__Required work__
The lines below are to be quoted exactly, from the first through the one that contains "(erase_round (length p)".

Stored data
=== Begin Enclosure ===
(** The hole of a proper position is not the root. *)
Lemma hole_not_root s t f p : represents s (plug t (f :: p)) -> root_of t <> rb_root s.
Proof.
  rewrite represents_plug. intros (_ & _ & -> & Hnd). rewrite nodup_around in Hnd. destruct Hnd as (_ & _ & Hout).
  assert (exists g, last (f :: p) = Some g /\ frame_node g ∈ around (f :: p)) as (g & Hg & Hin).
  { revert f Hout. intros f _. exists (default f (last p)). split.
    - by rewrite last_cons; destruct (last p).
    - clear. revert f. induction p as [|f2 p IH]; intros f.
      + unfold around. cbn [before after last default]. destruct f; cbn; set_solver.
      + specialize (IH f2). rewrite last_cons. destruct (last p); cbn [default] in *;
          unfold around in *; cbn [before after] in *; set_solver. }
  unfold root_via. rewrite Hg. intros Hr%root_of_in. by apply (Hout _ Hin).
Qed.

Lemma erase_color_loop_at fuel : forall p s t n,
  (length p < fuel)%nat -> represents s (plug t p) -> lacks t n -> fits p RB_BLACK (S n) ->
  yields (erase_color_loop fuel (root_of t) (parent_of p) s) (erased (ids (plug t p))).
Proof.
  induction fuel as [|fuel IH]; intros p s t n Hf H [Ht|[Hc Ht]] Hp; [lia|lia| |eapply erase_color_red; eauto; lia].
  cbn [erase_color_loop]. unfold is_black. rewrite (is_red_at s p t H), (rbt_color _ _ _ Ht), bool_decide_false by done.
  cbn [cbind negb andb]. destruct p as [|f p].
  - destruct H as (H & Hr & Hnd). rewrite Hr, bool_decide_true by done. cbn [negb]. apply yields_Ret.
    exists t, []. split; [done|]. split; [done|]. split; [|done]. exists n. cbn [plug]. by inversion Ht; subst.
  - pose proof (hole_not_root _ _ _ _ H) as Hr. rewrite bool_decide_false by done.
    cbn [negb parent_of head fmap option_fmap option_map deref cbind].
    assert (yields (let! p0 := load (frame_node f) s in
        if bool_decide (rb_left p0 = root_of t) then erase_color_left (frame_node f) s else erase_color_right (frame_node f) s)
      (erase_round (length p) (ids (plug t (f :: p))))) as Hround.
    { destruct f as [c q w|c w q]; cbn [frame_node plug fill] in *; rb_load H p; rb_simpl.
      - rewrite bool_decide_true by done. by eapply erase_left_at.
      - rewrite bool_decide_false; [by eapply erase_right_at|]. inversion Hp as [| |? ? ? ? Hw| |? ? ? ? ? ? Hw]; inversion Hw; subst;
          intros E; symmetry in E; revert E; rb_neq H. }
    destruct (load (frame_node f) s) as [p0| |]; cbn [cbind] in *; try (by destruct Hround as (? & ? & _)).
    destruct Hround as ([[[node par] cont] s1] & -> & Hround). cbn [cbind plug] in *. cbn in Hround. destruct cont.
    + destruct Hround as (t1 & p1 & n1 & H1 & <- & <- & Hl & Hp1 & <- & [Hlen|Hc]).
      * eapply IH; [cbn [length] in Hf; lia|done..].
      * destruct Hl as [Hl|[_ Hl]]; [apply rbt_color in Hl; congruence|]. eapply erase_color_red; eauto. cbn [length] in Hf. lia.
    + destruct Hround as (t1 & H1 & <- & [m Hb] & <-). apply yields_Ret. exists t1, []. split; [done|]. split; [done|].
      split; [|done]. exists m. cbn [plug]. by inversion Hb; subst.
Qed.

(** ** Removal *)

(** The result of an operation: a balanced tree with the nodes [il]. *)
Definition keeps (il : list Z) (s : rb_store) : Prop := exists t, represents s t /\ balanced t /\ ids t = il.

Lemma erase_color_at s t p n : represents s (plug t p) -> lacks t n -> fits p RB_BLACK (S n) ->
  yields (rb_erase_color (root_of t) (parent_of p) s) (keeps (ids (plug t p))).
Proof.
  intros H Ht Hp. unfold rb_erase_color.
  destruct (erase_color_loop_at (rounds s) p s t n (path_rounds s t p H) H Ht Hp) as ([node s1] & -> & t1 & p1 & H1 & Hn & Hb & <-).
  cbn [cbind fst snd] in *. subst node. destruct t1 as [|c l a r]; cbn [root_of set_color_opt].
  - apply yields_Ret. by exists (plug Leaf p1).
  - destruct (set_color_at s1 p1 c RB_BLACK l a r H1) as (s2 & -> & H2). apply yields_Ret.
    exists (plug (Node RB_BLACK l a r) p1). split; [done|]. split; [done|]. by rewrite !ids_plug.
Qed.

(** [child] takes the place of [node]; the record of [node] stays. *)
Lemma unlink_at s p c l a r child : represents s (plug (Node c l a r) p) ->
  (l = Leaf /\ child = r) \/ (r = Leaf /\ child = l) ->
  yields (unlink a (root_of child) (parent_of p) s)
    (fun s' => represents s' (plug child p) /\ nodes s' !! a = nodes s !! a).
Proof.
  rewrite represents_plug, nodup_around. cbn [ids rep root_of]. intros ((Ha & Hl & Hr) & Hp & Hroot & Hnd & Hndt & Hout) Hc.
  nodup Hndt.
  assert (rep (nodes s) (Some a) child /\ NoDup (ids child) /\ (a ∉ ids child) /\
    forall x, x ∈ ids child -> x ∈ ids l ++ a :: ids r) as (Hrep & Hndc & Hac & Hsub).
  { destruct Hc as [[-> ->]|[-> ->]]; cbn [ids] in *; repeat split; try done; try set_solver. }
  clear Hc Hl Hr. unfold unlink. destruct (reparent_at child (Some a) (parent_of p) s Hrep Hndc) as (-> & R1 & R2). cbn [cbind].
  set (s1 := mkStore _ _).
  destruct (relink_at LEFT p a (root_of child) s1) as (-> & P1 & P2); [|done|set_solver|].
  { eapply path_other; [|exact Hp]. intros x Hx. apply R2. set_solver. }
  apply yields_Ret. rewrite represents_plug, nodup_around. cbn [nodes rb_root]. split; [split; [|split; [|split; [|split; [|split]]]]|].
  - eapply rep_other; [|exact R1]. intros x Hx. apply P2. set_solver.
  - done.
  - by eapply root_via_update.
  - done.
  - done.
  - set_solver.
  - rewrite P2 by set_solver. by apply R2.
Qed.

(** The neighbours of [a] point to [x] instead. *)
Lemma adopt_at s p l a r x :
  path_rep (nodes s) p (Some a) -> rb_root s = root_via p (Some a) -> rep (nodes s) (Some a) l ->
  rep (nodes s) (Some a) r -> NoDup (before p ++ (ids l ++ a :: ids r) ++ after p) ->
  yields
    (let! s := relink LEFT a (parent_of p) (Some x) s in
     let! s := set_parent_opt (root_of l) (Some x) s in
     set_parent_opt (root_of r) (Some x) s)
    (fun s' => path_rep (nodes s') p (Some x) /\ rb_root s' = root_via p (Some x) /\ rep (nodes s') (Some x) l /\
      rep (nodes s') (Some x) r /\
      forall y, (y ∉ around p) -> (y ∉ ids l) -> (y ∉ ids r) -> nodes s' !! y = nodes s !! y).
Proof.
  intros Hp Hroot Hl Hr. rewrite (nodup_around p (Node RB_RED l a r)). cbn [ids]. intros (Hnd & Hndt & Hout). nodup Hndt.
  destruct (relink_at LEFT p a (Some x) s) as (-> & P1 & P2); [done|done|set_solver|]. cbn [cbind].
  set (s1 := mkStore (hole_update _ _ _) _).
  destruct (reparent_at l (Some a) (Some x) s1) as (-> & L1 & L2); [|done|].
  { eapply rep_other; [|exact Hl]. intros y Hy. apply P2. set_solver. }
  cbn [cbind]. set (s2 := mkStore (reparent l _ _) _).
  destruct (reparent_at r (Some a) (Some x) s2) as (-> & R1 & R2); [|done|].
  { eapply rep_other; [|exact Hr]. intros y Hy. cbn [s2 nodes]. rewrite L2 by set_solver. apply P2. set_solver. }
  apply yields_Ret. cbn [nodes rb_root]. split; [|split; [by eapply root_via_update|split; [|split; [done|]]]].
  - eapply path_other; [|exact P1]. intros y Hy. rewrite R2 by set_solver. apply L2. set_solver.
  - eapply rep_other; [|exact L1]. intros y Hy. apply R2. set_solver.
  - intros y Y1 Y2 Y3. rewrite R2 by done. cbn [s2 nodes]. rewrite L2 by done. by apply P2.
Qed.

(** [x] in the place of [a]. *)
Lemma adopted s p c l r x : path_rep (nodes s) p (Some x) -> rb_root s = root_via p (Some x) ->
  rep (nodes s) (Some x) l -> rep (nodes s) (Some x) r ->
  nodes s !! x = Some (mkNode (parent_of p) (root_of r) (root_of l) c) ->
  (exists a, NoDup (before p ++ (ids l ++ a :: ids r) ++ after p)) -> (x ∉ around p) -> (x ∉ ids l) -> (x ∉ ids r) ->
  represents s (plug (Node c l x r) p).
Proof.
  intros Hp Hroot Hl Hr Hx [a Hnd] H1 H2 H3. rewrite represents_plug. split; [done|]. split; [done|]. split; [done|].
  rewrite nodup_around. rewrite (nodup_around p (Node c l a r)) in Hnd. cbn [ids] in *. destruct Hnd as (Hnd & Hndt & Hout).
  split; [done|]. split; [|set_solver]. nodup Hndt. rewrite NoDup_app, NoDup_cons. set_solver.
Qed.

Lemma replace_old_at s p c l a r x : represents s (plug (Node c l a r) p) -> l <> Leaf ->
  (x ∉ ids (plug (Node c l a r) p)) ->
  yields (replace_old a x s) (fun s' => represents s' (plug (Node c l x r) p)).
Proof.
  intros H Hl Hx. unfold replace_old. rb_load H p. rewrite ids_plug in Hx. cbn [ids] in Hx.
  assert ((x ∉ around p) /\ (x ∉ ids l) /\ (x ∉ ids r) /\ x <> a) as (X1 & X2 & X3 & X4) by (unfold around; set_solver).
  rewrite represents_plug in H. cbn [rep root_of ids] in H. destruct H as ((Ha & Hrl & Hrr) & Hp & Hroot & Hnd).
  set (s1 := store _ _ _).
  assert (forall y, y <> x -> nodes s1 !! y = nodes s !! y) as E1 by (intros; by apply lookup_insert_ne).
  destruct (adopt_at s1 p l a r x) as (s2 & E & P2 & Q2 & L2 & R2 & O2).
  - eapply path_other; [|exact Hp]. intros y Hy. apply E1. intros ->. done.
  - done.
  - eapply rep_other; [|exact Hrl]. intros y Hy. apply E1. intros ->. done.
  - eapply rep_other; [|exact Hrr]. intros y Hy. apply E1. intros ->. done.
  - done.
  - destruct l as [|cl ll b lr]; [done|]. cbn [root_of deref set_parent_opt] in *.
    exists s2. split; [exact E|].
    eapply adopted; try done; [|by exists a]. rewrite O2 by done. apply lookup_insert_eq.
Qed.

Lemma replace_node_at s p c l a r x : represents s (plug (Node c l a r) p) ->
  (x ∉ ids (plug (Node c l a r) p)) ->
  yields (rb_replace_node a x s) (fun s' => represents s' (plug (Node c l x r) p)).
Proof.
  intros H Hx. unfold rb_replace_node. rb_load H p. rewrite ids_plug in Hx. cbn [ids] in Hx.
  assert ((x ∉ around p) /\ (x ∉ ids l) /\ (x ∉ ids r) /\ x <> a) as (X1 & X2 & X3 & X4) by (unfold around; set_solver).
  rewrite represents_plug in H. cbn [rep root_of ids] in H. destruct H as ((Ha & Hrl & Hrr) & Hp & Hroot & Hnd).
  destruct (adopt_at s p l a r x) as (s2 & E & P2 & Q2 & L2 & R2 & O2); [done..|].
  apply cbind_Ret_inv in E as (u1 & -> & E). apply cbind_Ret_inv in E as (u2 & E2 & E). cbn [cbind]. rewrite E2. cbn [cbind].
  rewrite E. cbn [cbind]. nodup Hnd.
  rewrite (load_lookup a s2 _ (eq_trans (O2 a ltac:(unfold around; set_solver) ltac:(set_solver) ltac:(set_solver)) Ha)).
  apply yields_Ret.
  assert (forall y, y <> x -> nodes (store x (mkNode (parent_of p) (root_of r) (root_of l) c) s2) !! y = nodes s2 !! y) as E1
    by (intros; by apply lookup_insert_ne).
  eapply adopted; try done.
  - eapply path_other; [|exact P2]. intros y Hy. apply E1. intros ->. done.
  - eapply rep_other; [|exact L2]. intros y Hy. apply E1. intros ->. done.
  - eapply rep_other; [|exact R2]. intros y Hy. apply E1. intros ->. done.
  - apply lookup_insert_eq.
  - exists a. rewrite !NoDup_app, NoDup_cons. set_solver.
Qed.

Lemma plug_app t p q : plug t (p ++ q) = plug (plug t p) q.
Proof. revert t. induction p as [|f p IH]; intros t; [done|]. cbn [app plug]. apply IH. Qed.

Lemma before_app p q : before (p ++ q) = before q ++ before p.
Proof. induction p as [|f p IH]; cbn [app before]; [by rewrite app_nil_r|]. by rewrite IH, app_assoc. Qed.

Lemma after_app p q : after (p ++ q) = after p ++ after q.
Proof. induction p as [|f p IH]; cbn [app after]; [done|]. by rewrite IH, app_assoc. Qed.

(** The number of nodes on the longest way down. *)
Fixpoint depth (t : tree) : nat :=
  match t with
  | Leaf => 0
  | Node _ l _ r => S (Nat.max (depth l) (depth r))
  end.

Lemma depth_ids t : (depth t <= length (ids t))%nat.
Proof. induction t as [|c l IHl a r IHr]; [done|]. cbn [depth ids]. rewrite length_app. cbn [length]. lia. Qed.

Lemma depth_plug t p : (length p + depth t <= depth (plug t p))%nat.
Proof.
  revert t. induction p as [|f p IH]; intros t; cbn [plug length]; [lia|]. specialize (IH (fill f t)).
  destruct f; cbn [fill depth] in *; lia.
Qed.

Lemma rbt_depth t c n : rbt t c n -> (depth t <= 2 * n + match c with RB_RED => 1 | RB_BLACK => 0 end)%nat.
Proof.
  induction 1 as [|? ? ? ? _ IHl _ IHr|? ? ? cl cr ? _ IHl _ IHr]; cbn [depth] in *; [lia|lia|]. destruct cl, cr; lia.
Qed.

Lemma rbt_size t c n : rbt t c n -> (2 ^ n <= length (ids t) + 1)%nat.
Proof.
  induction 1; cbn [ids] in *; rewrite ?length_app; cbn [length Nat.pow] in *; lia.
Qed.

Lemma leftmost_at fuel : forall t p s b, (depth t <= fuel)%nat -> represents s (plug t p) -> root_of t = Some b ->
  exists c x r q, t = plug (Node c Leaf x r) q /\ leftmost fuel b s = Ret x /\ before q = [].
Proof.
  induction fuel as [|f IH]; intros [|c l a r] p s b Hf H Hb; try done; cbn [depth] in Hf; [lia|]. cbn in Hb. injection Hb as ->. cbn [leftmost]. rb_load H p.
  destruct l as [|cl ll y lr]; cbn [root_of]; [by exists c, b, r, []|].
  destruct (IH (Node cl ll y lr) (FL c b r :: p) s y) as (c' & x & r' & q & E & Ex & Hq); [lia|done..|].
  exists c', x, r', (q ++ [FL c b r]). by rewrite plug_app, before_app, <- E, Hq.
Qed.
=== End Enclosure ===
__Output below__
(** The hole of a proper position is not the root. *)
Lemma hole_not_root s t f p : represents s (plug t (f :: p)) -> root_of t <> rb_root s.
Proof.
  rewrite represents_plug. intros (_ & _ & -> & Hnd). rewrite nodup_around in Hnd. destruct Hnd as (_ & _ & Hout).
  assert (exists g, last (f :: p) = Some g /\ frame_node g ∈ around (f :: p)) as (g & Hg & Hin).
  { revert f Hout. intros f _. exists (default f (last p)). split.
    - by rewrite last_cons; destruct (last p).
    - clear. revert f. induction p as [|f2 p IH]; intros f.
      + unfold around. cbn [before after last default]. destruct f; cbn; set_solver.
      + specialize (IH f2). rewrite last_cons. destruct (last p); cbn [default] in *;
          unfold around in *; cbn [before after] in *; set_solver. }
  unfold root_via. rewrite Hg. intros Hr%root_of_in. by apply (Hout _ Hin).
Qed.

Lemma erase_color_loop_at fuel : forall p s t n,
  (length p < fuel)%nat -> represents s (plug t p) -> lacks t n -> fits p RB_BLACK (S n) ->
  yields (erase_color_loop fuel (root_of t) (parent_of p) s) (erased (ids (plug t p))).
Proof.
  induction fuel as [|fuel IH]; intros p s t n Hf H [Ht|[Hc Ht]] Hp; [lia|lia| |eapply erase_color_red; eauto; lia].
  cbn [erase_color_loop]. unfold is_black. rewrite (is_red_at s p t H), (rbt_color _ _ _ Ht), bool_decide_false by done.
  cbn [cbind negb andb]. destruct p as [|f p].
  - destruct H as (H & Hr & Hnd). rewrite Hr, bool_decide_true by done. cbn [negb]. apply yields_Ret.
    exists t, []. split; [done|]. split; [done|]. split; [|done]. exists n. cbn [plug]. by inversion Ht; subst.
  - pose proof (hole_not_root _ _ _ _ H) as Hr. rewrite bool_decide_false by done.
    cbn [negb parent_of head fmap option_fmap option_map deref cbind].
    assert (yields (let! p0 := load (frame_node f) s in
        if bool_decide (rb_left p0 = root_of t) then erase_color_left (frame_node f) s else erase_color_right (frame_node f) s)
      (erase_round (length p) (ids (plug t (f :: p))))) as Hround.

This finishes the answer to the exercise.